(** The memory provider is a verified content store. From a store whose
    objects sit under their digests: [put] accepts exactly well-formed CBOR,
    returns the digest of the object, stores it (or reports a conflict when a
    different object has the same digest) and leaves every other object alone;
    [get] returns exactly what is stored; [delete] removes one object and says
    whether it was there; [list] returns every reference once, in order; and
    each operation keeps the store verified. *)
Theorem memory_provider_spec (m : MemoryStorageProvider) :
  memory_ok m →
  (∀ object, ∃ res m', memory_put object m = (res, m') ∧ memory_ok m' ∧
     (∀ r, r ≠ for_object object → m' !! r = m !! r) ∧
     match res with
     | Ok r => r = for_object object ∧ validate_cbor_object object = Ok tt ∧ m' !! r = Some object
     | Err InvalidCbor => validate_cbor_object object ≠ Ok tt ∧ m' = m
     | Err Conflict => m' = m ∧ ∃ old, old ≠ object ∧ m !! for_object object = Some old
     | _ => False
     end) ∧
  (∀ r, memory_get r m = (Ok (m !! r), m)) ∧
  (∀ r, memory_delete r m = (Ok (bool_decide (is_Some (m !! r))), delete r m) ∧
        memory_ok (delete r m)) ∧
  (∃ refs, memory_list m = (Ok refs, m) ∧ NoDup refs ∧ StronglySorted reference_le refs ∧
     ∀ r, r ∈ refs ↔ is_Some (m !! r)).
Proof.
  unfold MemoryStorageProvider in *. intros Hm. split_and!.
  - intros object. unfold memory_put, MemoryStorageProvider. rewrite sm_bind_unfold. unfold sm_lift.
    destruct (validate_cbor_object object) as [[]|e|] eqn:Ev;
      [|unfold validate_cbor_object in Ev; repeat case_match; simplify_eq;
        eexists _, _; split_and!; done..].
    destruct (m !! for_object object) as [old|] eqn:El.
    + eexists _, _. split_and!; [done|done|done|]. case_bool_decide; naive_solver.
    + eexists _, _. split_and!; [done| |by intros; rewrite lookup_insert_ne|].
      * by apply map_Forall_insert_2.
      * split_and!; [done|done|]. apply lookup_insert_eq.
  - intros r. unfold memory_get, MemoryStorageProvider. destruct (m !! r) as [object|] eqn:El; [|done].
    apply Hm in El as [-> _]. by rewrite matches_for_object.
  - intros r. split; [done|]. by apply map_Forall_delete.
  - eexists. split_and!; [done| | |].
    + unfold sort_references. rewrite merge_sort_Permutation. apply NoDup_fst_map_to_list.
    + apply StronglySorted_merge_sort; apply _.
    + intros r. unfold sort_references. rewrite merge_sort_Permutation, list_elem_of_fmap.
      split.
      * intros ([r' object] & -> & E). apply elem_of_map_to_list in E. by eexists.
      * intros [object E]. exists (r, object). split; [done|]. by apply elem_of_map_to_list.
Qed.
End memory_spec.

> [TASK GOAL]: Please go through the data above and copy each line containing the word "eexists".

> [EXPECTED OUTPUT]:
        eexists _, _; split_and!; done..].
    + eexists _, _. split_and!; [done|done|done|]. case_bool_decide; naive_solver.
    + eexists _, _. split_and!; [done| |by intros; rewrite lookup_insert_ne|].
  - eexists. split_and!; [done| | |].
      * intros ([r' object] & -> & E). apply elem_of_map_to_list in E. by eexists.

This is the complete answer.